February 22, 1893
The Nelson team met Liverpool for the first time last Saturday, in a Lancashire League match and the Seed Hillites showed that they can play football sometimes. Indeed, although the weather was unfavourable, there was a large “gate” at Seed Hill, curiosity being aroused about two new players (Almond and Brown) in the home team.
Nelson: Eddie Matthews, W.H. Leach, Craven, S. Mack, Jim Almond, Charles McGuffie, James Fairbairn, Walter Rushton, R. Brown, A. Sanderson, Harry Lightbown.
Liverpool: Sydney Ross, Andrew Hannah, Duncan McLean, John McCartney, Joe McQue, James McBride, Thomas Wyllie, Matt McQueen, John Miller, Malcolm McVean, Hugh McQueen.
The ex-Roverite did not make a good impression the previous Saturday, at Fleetwood, but his appearance in a home fixture gave every satisfaction, as he played a sterling game, whilst Brown, as centre forward, confirmed the good opinion formed of his performances against Fleetwood Rangers.

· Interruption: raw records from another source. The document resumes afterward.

(** * The generated documentation query server of moonwave's [deploy-mcp]

    A shallow embedding of the worker script held in [MCP_SERVER_CODE]
    (multi-source variant, [src/cli/src/commands/extract-github.ts],
    second document): the aggregator [fetchAllSources], the JSON-RPC
    engine [handleRequest] / [handlePost] / [handleSSE], the router
    [fetch] and [getCorsHeaders].

    JavaScript values are modelled as JSON trees extended with
    [undefined]; exceptions are explicit ([result]); the effects of the
    worker (network fetches, [console.error], [crypto.randomUUID]) are the
    nodes of a small free monad [io] that an interpreter runs against a
    [world]. *)

From Stdlib Require Import String Ascii List ZArith Lia Bool DecimalString.
Import ListNotations.
Open Scope list_scope.
Open Scope string_scope.

(** ** JavaScript values *)

(** The values that [JSON.parse] produces, plus [undefined].

    Numbers: [JNum n] is the integer [n], for the integers of magnitude
    below [2^53] (each of them is a double, and [Number::toString] prints
    it in plain decimal); fractions and larger numbers are outside the
    model.  The server never computes with a number of the data, it only
    tests truthiness and prints.

    Strings: a [string] is the JavaScript string that has these code
    units, one [ascii] per code unit, so the model has the strings whose
    code units are below 256 (ASCII text stands for itself).  On them a
    code unit is a code point, and equality, concatenation, substring
    search, iteration, spreading and JSON quoting are JavaScript's own;
    strings with other code units are outside the model.

    An object is the list of its own properties in property order; no
    value of the worker holds a function. *)
#[warnings="-register-all"]
Inductive value : Type :=
| JUndef
| JNull
| JBool (b : bool)
| JNum (n : Z)
| JStr (s : string)
| JArr (items : list value)
| JObj (props : list (string * value)).

(** Thrown JavaScript errors; [e_message] is what [e.message] reads (the
    texts are V8's wording, on which nothing below depends). *)
Inductive js_error : Type :=
| TypeError (message : string)
| SyntaxError (message : string).

Definition e_message (e : js_error) : string :=
  match e with
  | TypeError m => m
  | SyntaxError m => m
  end.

Indeed the whole of the team which occupies the position of “wooden spoonists” in the Lancashire League gave the “runners up” of the same League a terrible fright, and mightily pleased the spectators.
Certainly the visitors had the best of play in the first half, but the game was, it can be said, evenly contested, and a draw of two goals each would have accurately represented the condition of affairs.

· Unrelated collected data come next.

Definition signature_names : list string := map sig_name document_signatures.

(** the score of one signature on an already lower-cased text: +1.0 per
    keyword found, +2.0 per pattern match (scores are integral floats) *)
Definition signature_score (sg : signature) (text_lower : string) : nat :=
  let kw := fold_left
              (fun score keyword =>
                 if PyStr.contains (PyStr.lower keyword) text_lower then score + 1 else score)
              (keywords sg) 0 in
  fold_left (fun score pattern => score + findall_count pattern text_lower * 2)
            (patterns sg) kw.

(** [_rule_based_classification] *)
Definition rule_based_classification (text : string) : list (string * nat) :=
  let text_lower := PyStr.lower text in
  map (fun sg => (sig_name sg, signature_score sg text_lower)) document_signatures.

(** [_ai_classification]: the answer parsed from the service's response.
    The prompt (with the text cut to 2000 characters) only influences the
    response, which is quantified over, so it is not modelled. *)
Definition parse_line (st : option string * string * string) (line : string)
  : option string * string * string :=
  let '(doc_type, confidence, reasoning) := st in
  let ll := PyStr.lower line in
  if PyStr.contains "document type:" ll then
    (Some (PyStr.strip (PyStr.after_first ":"%char line)), confidence, reasoning)
  else if PyStr.contains "confidence:" ll then
    (doc_type, PyStr.strip (PyStr.after_first ":"%char line), reasoning)
  else if PyStr.contains "reasoning:" ll then
    (doc_type, confidence, PyStr.strip (PyStr.after_first ":"%char line))
  else st.

(** [confidence_map.get(confidence.lower(), 70)] *)
Definition confidence_map (c : string) : Q :=
  if String.eqb c "high" then 90 else
  if String.eqb c "medium" then 70 else
  if String.eqb c "low" then 50 else 70.

Definition first_or_unknown (candidates : list string) : string :=
  match candidates with c :: _ => c | [] => "Unknown" end.

Record ai_result := { ai_type : string; ai_confidence : Q; ai_reasoning : string }.

Definition ai_classification (candidates : list string) (resp : outcome) : ai_result :=
  match resp with
  | Raised e =>
      {| ai_type := first_or_unknown candidates; ai_confidence := 50;
         ai_reasoning := "Error in AI classification: " ++ e |}
  | Returned response =>
      let '(doc_type, confidence, reasoning) :=
        fold_left parse_line (PyStr.split_on PyStr.nl response) (None, "Medium", "") in
      let confidence_score := confidence_map (PyStr.lower confidence) in
      let invalid :=
        match doc_type with
        | None => true
        | Some d => String.eqb d "" || negb (existsb (String.eqb d) signature_names)
        end in
      let doc_type' :=
        if invalid then
          let d := match doc_type with Some d => d | None => "" end in
          match find (fun known => PyStr.contains (PyStr.lower known) (PyStr.lower d))
                     signature_names with
          | Some known => known
          | None => first_or_unknown candidates
          end
        else match doc_type with Some d => d | None => "" end in
      {| ai_type := doc_type'; ai_confidence := confidence_score; ai_reasoning := reasoning |}
  end.

Record classification := {
  document_type : string;
  confidence : Q;
  method : string;
  rule_based_scores : list (string * nat);
  reasoning : string
}.

(** [classify_document(text, use_ai)]; [resp] is what the service does if
    it is called. *)
Definition classify_document (text : string) (use_ai : bool) (resp : outcome)
  : classification :=
  let rule_scores := rule_based_classification text in
  let top_candidates := firstn 3 (Py.sort_desc snd rule_scores) in
  let '(top_type, top_score) := hd (""%string, 0) top_candidates in
  if use_ai && Nat.ltb top_score 5 then
    let ai := ai_classification (map fst top_candidates) resp in
    {| document_type := ai_type ai; confidence := ai_confidence ai;
       method := "AI-enhanced"; rule_based_scores := top_candidates;
       reasoning := ai_reasoning ai |}
  else
    let conf := Qmin (inject_Z (Z.of_nat top_score) / 10 * 100) 100 in
    {| document_type := top_type; confidence := Py.round2 conf;
       method := "Rule-based"; rule_based_scores := top_candidates;
       reasoning := "Identified based on keyword and pattern matching" |}.

End DocClassifier.

(* ------------------------------------------------------------------ *)
(** ** ClauseAnalyzer  (src/utils/clause_analyzer.py) *)

Module ClauseAnalyzer.
Import Regex.
Local Open Scope string_scope.

(** [self.clause_types] *)
Definition clause_types : list string :=
  ["definitions"; "scope"; "term"; "termination"; "payment";
   "confidentiality"; "intellectual property"; "warranties";
   "liability"; "indemnification"; "force majeure"; "dispute resolution";
   "governing law"; "notices"; "amendments"; "severability"].

Definition any_in (words : list string) (text_lower : string) : bool :=
  existsb (fun word => PyStr.contains word text_lower) words.

(** [_identify_clause_type] *)
Definition identify_clause_type (text : string) : string :=
  let text_lower := PyStr.lower text in
  match find (fun clause_type =>
                PyStr.contains (PyStr.remove_spaces clause_type)
                               (PyStr.remove_spaces text_lower)) clause_types with
  | Some clause_type => PyStr.title clause_type
  | None =>
      if any_in ["define"; "definition"; "means"] text_lower then "Definitions"
      else if any_in ["terminate"; "termination"; "cancel"] text_lower then "Termination"
      else if any_in ["pay"; "payment"; "fee"; "compensation"] text_lower then "Payment"
      else if any_in ["confidential"; "secret"; "proprietary"] text_lower then "Confidentiality"
      else if any_in ["liable"; "liability"; "responsible"] text_lower then "Liability"
      else if any_in ["warrant"; "guarantee"; "represent"] text_lower then "Warranties"
      else "General"
  end.

Inductive clause_locator :=
| Number (n : string)
| Title (t : string).

Record clause := {
  locator : clause_locator;
  content : string;
  clause_type : string;
  word_count : nat
}.

(** The paragraph separator [r'\n\s*\n|\.\s*\n']. *)
Definition paragraph_separator : list (list atom) :=
  [[Lit PyStr.nl; Star ws; Lit PyStr.nl]; [Lit "."%char; Star ws; Lit PyStr.nl]].

Section Strategies.

(** The matches of the numbered-clause regex of [_extract_numbered_clauses]
    (a line starting with a label such as [1.] or [1.2.], then the body up
    to the next label line), evaluated by [re.finditer] with [re.MULTILINE],
    in order, as [(group(1), group(2))]. *)
Variable numbered_finditer : string -> list (string * string).

(** The matches of the section-header regex
    [r'(?:^|\n)\s*(?:ARTICLE\s+[IVX\d]+|SECTION\s+\d+|\d+\.)\s*[-–—]?\s*([A-Z\s]+)(?:\n|\r)']
    in order, as [(group(1), match.start(), match.end())]. *)
Variable header_finditer : string -> list (string * nat * nat).

(** [_extract_numbered_clauses] *)
Definition extract_numbered_clauses (text : string) : list clause :=
  concat (map (fun '(g1, g2) =>
                 let number := PyStr.strip g1 in
                 let content := PyStr.strip g2 in
                 if Nat.ltb 20 (String.length content) then
                   [{| locator := Number number; content := content;
                       clause_type := identify_clause_type content;
                       word_count := List.length (PyStr.split content) |}]
                 else [])
              (numbered_finditer text)).

(** the loop of [_extract_section_clauses] over the remaining matches *)
Fixpoint sections_go (text : string) (ms : list (string * nat * nat)) : list clause :=
  match ms with
  | [] => []
  | (g1, _, start) :: rest =>
      let title := PyStr.strip g1 in
      let end_ := match rest with
                  | (_, next_start, _) :: _ => next_start
                  | [] => String.length text
                  end in
      let content := PyStr.strip (PyStr.slice text start end_) in
      app (if Nat.ltb 50 (String.length content) then
             [{| locator := Title title; content := content;
                 clause_type := identify_clause_type (title ++ " " ++ content);
                 word_count := List.length (PyStr.split content) |}]
           else [])
          (sections_go text rest)
  end.

(** [_extract_section_clauses] *)
Definition extract_section_clauses (text : string) : list clause :=
  sections_go text (header_finditer text).

(** the loop of [_extract_paragraph_clauses]; [i] is the [enumerate] index *)
Fixpoint paragraphs_go (i : nat) (paragraphs : list string) : list clause :=
  match paragraphs with
  | [] => []
  | para :: rest =>
      let para := PyStr.strip para in
      app (if Nat.ltb 100 (String.length para) then
             [{| locator := Number ("P" ++ PyStr.of_nat (i + 1)); content := para;
                 clause_type := identify_clause_type para;
                 word_count := List.length (PyStr.split para) |}]
           else [])
          (paragraphs_go (S i) rest)
  end.

(** [_extract_paragraph_clauses] *)
Definition extract_paragraph_clauses (text : string) : list clause :=
  firstn 20 (paragraphs_go 0 (re_split paragraph_separator text)).

(** The three strategies, as recorded by a spy on each call. *)
Inductive strategy := Numbered | Sectioned | Paragraphs.

Definition call (log : list strategy) (st : strategy) (f : string -> list clause)
           (text : string) : list strategy * list clause :=
  (app log [st], f text).

(** [extract_clauses], together with the list of strategies it invoked. *)
Definition extract_clauses_traced (text : string) : list strategy * list clause :=
  let '(log1, numbered_clauses) := call [] Numbered extract_numbered_clauses text in
  match numbered_clauses with
  | _ :: _ => (log1, numbered_clauses)
  | [] =>
      let '(log2, section_clauses) := call log1 Sectioned extract_section_clauses text in
      match section_clauses with
      | _ :: _ => (log2, section_clauses)
      | [] => call log2 Paragraphs extract_paragraph_clauses text
      end
  end.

The Seed Hillites certainly falsified the statement s often made concerning them, that they have not enough “stay” about them, as, with the ground very heavy, they came out of the encounter fairly fresh, having had by far the best of the exchanges in the second half, when they had the assistance of the wind.
This was somewhat a surprise to many of the spectators, who thought the fast play in the first half would tell very much against the home team in the second installment.
Sanderson and Lightbourne were very smart all through, but the right wing did not appear to equal advantage. Mack and McGuffie were not so good as Almond, but Matthews (in goal) and Leach and Craven at back, did splendid work, although, in the opening stages of the game, the Nelson defence was not very striking.
After a while, however, the homesters although paying against the wind, became vigorously aggressive, and Ross, the Liverpool custodian, had all his work cut out to preserve his charge intact. On the other hand Sanderson and Lightbourne experienced “hard lines” on several occasions.
The game had been in progress about 20 minutes when McVean registered the first point for the visitors, Matthews being a little to blame for the success.
Nelson attacked with spirit, and then Liverpool got the advantage of play and scored a second goal a quarter of an hour from the interval. The visitors had the best of matters until half-time, but just before the whistle blew Fairbairn had the hardest of hard lines.
Crossing over Nelson, who had now the assistance of the wind, were soon attacking and trying earnestly to reduce the lead of two goals. Ross kept out numerous shots at goal until twenty minutes from the interval when he, with the ball in his possession, and half a dozen of the visitors were carried bodily behind the posts in a terrific rush made by the homesters.
When Almond sent in a beauty soon afterwards and Ross put the leather in Rushton’s way, only to enable that player to pass to Fairbairn, and the last named to equalise, the cheering and excitement were very great.
Nelson tried hard to get the winning goal, but were unsuccessful, whilst, to the disappointment of the home team’s supporters, Liverpool managed to pay a visit to the Nelson territory about five minutes before time, and Miller gained a third point. No further scoring took place, and the visitors retired victorious by three goals to two.